Elvis Costello and the Grimey\'s StaffHonestly, I felt like a 10 year old girl. I was completely nervous in the hours before his arrival, all sweaty and listless, wandering the store aimlessly. When he arrived, we were ushered quickly to the side for group photos (sadly, no solo pic of Elvis and I in a bromancely embrace). During all of this, Elvis was looking around the store, making comments about the inventory. He made a great (and reverential) Prince joke, although I can’t remember what it was about. I felt like he was sort of shopping the whole time he was there, just looking around, connecting all this vast musical knowledge in his head.

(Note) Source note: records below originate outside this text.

(** a packet is in a buffer, from the GTP-U header at its transport offset on *)
Definition gtpu_in (b : vlib_buffer_t) (w : list Z) : Prop :=
  exists l r, vb_mem b = l ++ w ++ r
  /\ VLIB_BUFFER_PRE_DATA_SIZE + vb_l4_hdr_offset b = Zlen l
  /\ vb_current_data b + vb_current_length b = vb_l4_hdr_offset b + Zlen w
  /\ 0 <= vb_l4_hdr_offset b /\ vb_current_data b + vb_current_length b < 65536.

(** an extension header with a port and any elements after it *)
Lemma parse_error_ind_octets (b : vlib_buffer_t) (g port : list Z) (ies : list error_ie) :
  gtpu_in b (g ++ [GTPU_EXT_HEADER_UDP_PORT; 1] ++ port ++ [0] ++ concat (ie_octets <$> ies)) ->
  length g = 11%nat -> flag (nth 0 g 0) GTPU_E_BIT = true -> length port = 2%nat -> Forall ie_wf ies ->
  parse_error_ind b = Ok (ies_meaning (set_ei_port error_ind_zero (de_be port)) ies).
Proof.
  intros (l & r & Hm & Hl & Htail & Hl4 & Hmax) Hg HE Hp Hwf.
  set (w := concat (ie_octets <$> ies)) in *.
  assert (flag (nth 0 g 0) GTPU_E_S_PN_BIT = true) as HESP.
  { change GTPU_E_S_PN_BIT with (Z.lor GTPU_E_BIT 3). by rewrite flag_lor, HE. }
  assert (Zlen (g ++ [GTPU_EXT_HEADER_UDP_PORT; 1] ++ port ++ [0] ++ w) = 16 + Zlen w) as Hw by (rewrite !Zlen_app; zlen).
  pose proof (Zlen_nonneg w). rewrite Hw in Htail.
  assert (length ies <= length w)%nat as Hies.
  { subst w. clear. induction ies as [|ie ies IH]; [simpl; lia|]. rewrite fmap_cons, concat_cons, length_app. simpl. destruct ie; simpl; lia. }
  unfold parse_error_ind. destruct (to_l4_window b) as (Hc & Hmem & Hn); [lia|lia|].
  set (b1 := vlib_buffer_advance (vlib_buffer_reset b) _) in *. cbn zeta. rewrite Hc, Hl, Hmem, Hm.
  pose proof (Zlen_nonneg r).
  rewrite (mem_u8_at l _ _ 0) by (unfold o_ver_flags; try rewrite Zlen_app, Hw; lia). cbn [obind].
  rewrite (mem_u8_at l _ _ 11) by (unfold o_next_ext_type; try rewrite Zlen_app, Hw; lia). cbn [obind].
  assert (nth (Z.to_nat 0) ((g ++ [GTPU_EXT_HEADER_UDP_PORT; 1] ++ port ++ [0] ++ w) ++ r) 0 = nth 0 g 0) as ->
    by (destruct g; [done|reflexivity]).
  assert (nth (Z.to_nat 11) ((g ++ [GTPU_EXT_HEADER_UDP_PORT; 1] ++ port ++ [0] ++ w) ++ r) 0 = GTPU_EXT_HEADER_UDP_PORT) as ->
    by (explode g Hg; reflexivity).
  rewrite HESP, HE. unfold decode_error_indication_ext_hdr, vlib_buffer_get_tail. rewrite adv_current, Hc, Hl.
  set (b2 := vlib_buffer_advance b1 sizeof_gtpu_header).
  assert (vb_current_length b2 = 4 + Zlen w) as Hn2.
  { subst b2. rewrite adv_length; rewrite Hn; unfold sizeof_gtpu_header; lia. }
  assert (vb_mem b2 = (l ++ g ++ [GTPU_EXT_HEADER_UDP_PORT]) ++ [1] ++ port ++ [0] ++ (w ++ r)) as Hm2.
  { change (vb_mem b2) with (vb_mem b1). rewrite Hmem, Hm. rewrite <- !app_assoc. reflexivity. }
  assert (Zlen (l ++ g ++ [GTPU_EXT_HEADER_UDP_PORT]) = Zlen l + 12) as Hl2 by (rewrite !Zlen_app; zlen).
  rewrite Hn2, Hm2. unfold sizeof_gtpu_header. rewrite <- Hl2.
  replace (Z.to_nat (4 + Zlen w)) with (S (3 + length w)) by (unfold Zlen; lia).
  rewrite error_ext_hdr_port by (done || lia). cbn [obind]. unfold decode_error_indication, vlib_buffer_get_tail.
  set (l2 := l ++ g ++ [GTPU_EXT_HEADER_UDP_PORT]) in *. replace (Zlen l2 + 4 - Zlen l2) with 4 by lia.
  assert (vlib_buffer_get_current b2 = Zlen l + sizeof_gtpu_header) as Hc2 by (unfold b2; rewrite adv_current, Hc; lia).
  rewrite adv_current, adv_length, Hc2 by lia.
  change (vb_mem (vlib_buffer_advance b2 4)) with (vb_mem b2). rewrite Hm2, Hn2.
  assert (Zlen l + sizeof_gtpu_header + 4 = Zlen (l2 ++ [1] ++ port ++ [0])) as -> by (unfold sizeof_gtpu_header; rewrite Zlen_app, Hl2; zlen).
  replace (l2 ++ [1] ++ port ++ [0] ++ w ++ r) with ((l2 ++ [1] ++ port ++ [0]) ++ w ++ r) by (by rewrite <- !app_assoc).
  replace (4 + Zlen w - 4) with (Zlen w) by lia. replace (Z.to_nat (Zlen w)) with (length w) by (unfold Zlen; lia).
  exact (error_ie_loop_octets ies (length w) (l2 ++ [1] ++ port ++ [0]) r false false _ Hwf Hies).
Qed.
(* ===== verification/GtpuDecap.v ===== *)
(** * GTP-U input

    upf_gtpu_input of src/upf/upf_gtpu_decap.c: a frame of packets, each at its
    GTP-U header. Signalling messages go to their nodes; a G-PDU is looked up in
    the tunnel table, with a cache of the last key of the frame, its header is
    measured, and it goes on to the session's packet processing. *)

From Stdlib Require Import ZArith Lia.
From stdpp Require Import base list list_numbers option numbers decidable gmap.
From S2P Require Import Prelude PfcpIo PfcpIe PfcpLeaf PfcpCodec UpfTypes UpfVec UpfRules UpfAssoc UpfTeid UpfMain UpfSession ApiRules GtpuBuf GtpuError.
#[local] Open Scope upf_scope.

Inductive gtpu_input_next_t :=
| UPF_GTPU_INPUT_NEXT_DROP
| UPF_GTPU_INPUT_NEXT_IP4_FLOW_PROCESS
| UPF_GTPU_INPUT_NEXT_IP6_FLOW_PROCESS
| UPF_GTPU_INPUT_NEXT_IP4_PROCESS
| UPF_GTPU_INPUT_NEXT_IP6_PROCESS
| UPF_GTPU_INPUT_NEXT_ERROR_INDICATION
| UPF_GTPU_INPUT_NEXT_ECHO_REQUEST.
#[export] Instance gtpu_input_next_eq_dec : EqDecision gtpu_input_next_t.
Proof. solve_decision. Defined.

(** the next node of an echo message, and the error, 0 for none *)
Definition upf_gtpu_signalling_msg (ver_flags type : Z) : gtpu_input_next_t * Z :=
  if Z.land ver_flags GTPU_S_BIT =? 0 then (UPF_GTPU_INPUT_NEXT_DROP, UPF_GTPU_ERROR_NO_ECHO_REQUEST_SEQ)
  else if type =? GTPU_TYPE_ECHO_REQUEST then (UPF_GTPU_INPUT_NEXT_ECHO_REQUEST, 0)
  else (UPF_GTPU_INPUT_NEXT_DROP, 0).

We pretty quickly opened the door to let people in, so I stepped aside and helped keep the line in order. I stood about 12 feet or so away from Elvis while he talked to folks, and he was really charming, very witty, and very friendly to everyone. He told Grimey’s regular (and supreme vinyl collector) Joe Crook that he liked his Son House t-shirt, and I thought Joe’s head was going to explode. While there was a little lull in the line, Larry and I jumped over and introduced ourselves, shook his hand, and thanked him for being there, and it was pretry surreal and a little hazy, even in the moment it was happening.

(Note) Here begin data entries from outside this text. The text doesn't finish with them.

Lemma encap_flags_version ver_flags : Z.land (encap_flags ver_flags) GTPU_VER_MASK = GTPU_V1_VER.
Proof.
  unfold encap_flags. rewrite Z.land_lor_distr_l, <- Z.land_assoc. change (Z.land GTPU_E_S_PN_BIT GTPU_VER_MASK) with 0.
  by rewrite Z.land_0_r.
Qed.

(** the parts of a packet that encapsulation reads *)
Definition same_packet (b b' : vlib_buffer_t) : Prop :=
  vb_opaque b' = vb_opaque b /\ vb_mem b' = vb_mem b /\ vb_current_data b' = vb_current_data b
  /\ vb_current_length b' = vb_current_length b /\ vb_chain b' = vb_chain b.

Lemma far_action_keeps cf is_ip4 far b trace next b' : far_action cf is_ip4 far b = (trace, next, b') -> same_packet b b'.
Proof. unfold far_action. repeat case_match; by intros [= <- <- <-]. Qed.

Lemma process_urrs_keeps now idx sess active pdr p is_dl is_ul next sess' active' ev next' :
  process_urrs now idx sess active pdr p is_dl is_ul next = Ok (sess', active', ev, next') ->
  r_pdr active' = r_pdr active /\ r_far active' = r_far active.
Proof.
  unfold process_urrs. destruct (process_urr_ids _ _ _ _ _ _ _) as [[urrs st]| |]; [|done..]. cbn [obind].
  intros [= _ <- _ _]. by destruct (r_urr active).
Qed.

(** upf_forward leaves what upf_encap_inline reads of the session *)
Lemma forward_lookup cf now (u u' : upf_main_t) is_ip4 b ev next b' :
  upf_forward_packet cf now u is_ip4 b = Ok (u', ev, next, b') -> same_packet b b' /\ encap_lookup u' b' = encap_lookup u b.
Proof.
  unfold upf_forward_packet. destruct (get_session _ _) as [sess| |] eqn:Es; [|done..]. cbn [obind].
  destruct (pdr_and_far _ _) as [[[pdr|] [far|]]| |]; try done; cbn [obind]; try (intros [= <- _ _ <-]; split; [done|reflexivity]).
  destruct (far_action cf is_ip4 far b) as [[trace next0] b1] eqn:Ef. apply far_action_keeps in Ef as Hk. destruct trace.
  { intros [= <- _ _ <-]. split; [exact Hk|]. unfold encap_lookup. change (vb_opaque (set_vb_error b1 None)) with (vb_opaque b1). by rewrite (proj1 Hk). }
  destruct (process_qers _ _ _ _ _ _) as [next1| |]; [|done..]. cbn [obind].
  destruct (process_urrs _ _ _ _ _ _ _ _ _) as [[[[sess' active'] ev'] next']| |] eqn:Eu; [|done..]. cbn [obind].
  apply process_urrs_keeps in Eu as [Ep Er]. intros [= <- _ _ <-]. split; [exact Hk|]. unfold encap_lookup.
  change (vb_opaque (set_vb_error b1 None)) with (vb_opaque b1). rewrite (proj1 Hk), Es.
  assert (get_session (um_assoc (put_sx u (gtpu_session_index (vb_opaque b)) (set_rules sess' PFCP_ACTIVE active'))) (gtpu_session_index (vb_opaque b))
    = Ok (set_rules sess' PFCP_ACTIVE active')) as ->.
  { unfold get_session, put_sx, pool_elt. simpl. by rewrite lookup_insert_eq. }
  cbn [obind]. rewrite get_set_rules. unfold pfcp_get_by_id. cbn [rules_get far_kind]. by rewrite Ep, Er.
Qed.
(** ** Flows and connections *)

Definition flow_tc (f : flow_entry_t) (d : flow_direction_t) : flow_tc_t := flow_member f (fe_tc f) d.
Definition flow_seq_offs (f : flow_entry_t) (d : flow_direction_t) : Z := flow_member f (fe_seq_offs f) d.
Definition flow_tsval_offs (f : flow_entry_t) (d : flow_direction_t) : Z := flow_member f (fe_tsval_offs f) d.

(** the members of the proxy *)
Definition fe_set_splice (f : flow_entry_t) (spliced dirty dont : bool) (seq tsval : order Z) : flow_entry_t :=
  mk_flow (fe_key f) (fe_session_index f) (fe_is_reverse f) (fe_is_redirect f) (fe_is_l3_proxy f)
    spliced dirty dont (fe_app_detection_done f) (fe_tcp_state f) (fe_ps_index f) (fe_stats f) (fe_active f) (fe_lifetime f) (fe_timer_index f)
    (fe_application_id f) (fe_pdr_id f) (fe_teid f) (fe_next f) (fe_tc f) seq tsval (fe_app_uri f) (fe_generation f).
Definition set_dont_splice (f : flow_entry_t) : flow_entry_t :=
  fe_set_splice f (fe_is_spliced f) (fe_spliced_dirty f) true (fe_seq_offs f) (fe_tsval_offs f).
Definition set_seq_offs (f : flow_entry_t) (d : flow_direction_t) (x : Z) : flow_entry_t :=
  fe_set_splice f (fe_is_spliced f) (fe_spliced_dirty f) (fe_dont_splice f) (flow_member_set f (fe_seq_offs f) d x) (fe_tsval_offs f).
Definition set_tsval_offs (f : flow_entry_t) (d : flow_direction_t) (x : Z) : flow_entry_t :=
  fe_set_splice f (fe_is_spliced f) (fe_spliced_dirty f) (fe_dont_splice f) (fe_seq_offs f) (flow_member_set f (fe_tsval_offs f) d x).
Definition set_spliced (f : flow_entry_t) (dirty : bool) : flow_entry_t :=
  fe_set_splice f true dirty (fe_dont_splice f) (fe_seq_offs f) (fe_tsval_offs f).

(** what the splice reads of a tcp_connection_t: an ip46_address_t and a port per side *)
Record tcp_connection_t := mk_conn {
  conn_rmt : list Z * Z; conn_lcl : list Z * Z; conn_snd_nxt : Z; conn_rcv_nxt : Z;
  conn_snd_mss : Z; conn_rcv_mss : Z; conn_tstamp : bool; conn_sack_permitted : bool }.

(** the connection of an index and a thread; the octets in the receive and
    transmit FIFOs of its session, if it has one; the timestamp of the options of
    a TCP header, if they can be read ([tcp_options_parse]); the clock *)
Class VppTcp := {
  transport_get_connection : Z -> Z -> option tcp_connection_t;
  session_fifos : Z -> Z -> option (Z * Z);
  tcp_options_tsval : list Z -> option Z;
  tcp_time_now : Z
}.

Definition tcp_flow_is_valid (tc : option tcp_connection_t) (f : flow_entry_t) (direction : flow_direction_t) : bool :=
  let origin := dir_xor direction (fe_is_reverse f) in
  let reverse := dir_xor (dir_xor direction FT_REVERSE) (fe_is_reverse f) in
  match tc with
  | None => true
  | Some tc =>
      bool_decide (order_get (fk_ip (fe_key f)) origin = fst (conn_rmt tc))
      && bool_decide (order_get (fk_ip (fe_key f)) reverse = fst (conn_lcl tc))
      && (order_get (fk_port (fe_key f)) origin =? snd (conn_rmt tc)) && (order_get (fk_port (fe_key f)) reverse =? snd (conn_lcl tc))
  end.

When the line evaporated we closed the doors so Elvis could shop, and he spent a good 30 minutes going through the store, asking for recommendations from Doyle, and making requests. There were a few straggler customers still around, and he made some recommendations to them in passing, which was pretty much the coolest thing ever. He bought a box worth of stuff, said goodbye, and then took off in his bus.

So yeah, yesterday was one of the coolest and most surreal days ever.

Sidenote: if you haven’t heard Momofuku yet, go hear it. It benefits from a very immediate, almost tossed off vibe. Great songs played almost effortlessly from a very friendly genius of staggering proportions who wears a nice hat and a scarf in April.